Бывает, недоумение потрясает до немоты: как же так? Неужели то, что меня перевернуло, никак не подействовало на мировой порядок? Как возможно, чтобы XX век стал тем, чем стал, после того как Достоевский написал «Бесов»? Откуда взялся Пол Пот и ему подобные, когда уже описан Петр Верховенский? А ужасы лагерей после того, как Чехов написал «Сахалин»? Кому открыл глаза безжалостный свет Кафки, в котором наши наихудшие очевидности обретали резкость, как на цинковых фотопластинах? И кто из живущих среди творившегося тогда кошмара услышал Вальтера Беньямина? И почему, когда все уже свершилось, весь мир не прочел «Род человеческий» Робера Антельма хотя бы ради того, чтоб освободить Христа Карло Леви, навечно остановившегося в Эболи?
Чтобы какие-то книги могли так перевернуть нам душу и при этом не помешали миру двигаться от плохого к худшему — тут есть от чего онеметь.
В общем, молчим…
Кроме фразеров культурной элиты.
Ох уж эти салонные беседы, когда никто никому ничего не имеет сказать, и темой для разговора оказывается чтение. Книга как способ завести знакомство. Беззвучный вопль, упрямое бескорыстие — и все ради того, чтобы этот кретин клеил вон ту дуру: «Как, неужели вы не читали „Путешествие на край ночи“»?
Убивают и не за такое.
35
Нет, чтение не годится для поверхностного общения, оно — то, чем делятся.
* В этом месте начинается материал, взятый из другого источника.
Lemma caller_move_step s s' : caller_move s = Some s' -> live_step s s'.
Proof.
  unfold caller_move. destruct (ls_todo s) as [|[i b|i] rest] eqn:Et; [done| |]; intros E;
    apply bind_Some in E as (w & Hw & E); pose proof (lookup_lt_Some _ _ _ Hw) as Hlt.
  - apply bind_Some in E as (p & Hp & E). injection E as <-.
    eapply LvTrigger; [done|by symmetry; apply take_drop_middle|rewrite length_take; lia|done].
  - destruct (completed (wr_processor w)) eqn:Ec; [|done]. injection E as <-. by eapply LvComplete.
Qed.

Lemma worker_move_step i s s' : worker_move i s = Some s' -> live_step s s'.
Proof.
  unfold worker_move. intros E. apply bind_Some in E as (w & Hw & E). pose proof (lookup_lt_Some _ _ _ Hw) as Hlt.
  pose proof (take_drop_middle _ _ _ Hw) as Hs. symmetry in Hs.
  assert (length (take i (rp_writers (ls_replay s))) = i) as Hl by (rewrite length_take; lia).
  destruct (worker_alone string_process i (wr_processor w)) as [p|] eqn:Ea.
  - injection E as <-. rewrite <- Hl at 3. eapply LvWorker; [done|by rewrite Hl].
  - destruct (wr_firing w) as [b|] eqn:Ef; apply bind_Some in E as ([w' r'] & E & E2); injection E2 as <-;
      [by eapply LvFire|by eapply LvReport].
Qed.

Lemma run_threads_steps schedule s : rtc live_step s (run_threads schedule s).
Proof.
  revert s. induction schedule as [|k schedule IH]; intros s; [done|]. cbn. etrans; [|apply IH].
  destruct k as [|i]; [destruct (caller_move s) eqn:E|destruct (worker_move i s) eqn:E]; cbn; try done; apply rtc_once;
    [by apply caller_move_step|by eapply worker_move_step].
Qed.

End live.
Arguments live_state : clear implicits.
Arguments queue_state : clear implicits.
Но делятся далеко не сразу и с большим выбором.
Если бы мы подсчитали, сколькими великими читательскими впечатлениями мы обязаны Школе, Критике, всем средствам массовой информации, а сколькими, напротив, другу, возлюбленному, однокласснику, да и семье — если она не строит книги по ранжиру на образовательной полке, — результат ясно показал бы: лучшим, что мы прочли, мы обязаны чаще всего тому, кто нам дорог. И с тем, кто нам дорог, мы об этом и заговорим. Наверное, потому что привязанность, как и желание читать, означает предпочтение. Любить, в сущности, значит одарять своим предпочтением тех, кого мы предпочли. Обмен такими дарами делает обитаемой незримую цитадель нашей свободы. В нас живут книги и друзья.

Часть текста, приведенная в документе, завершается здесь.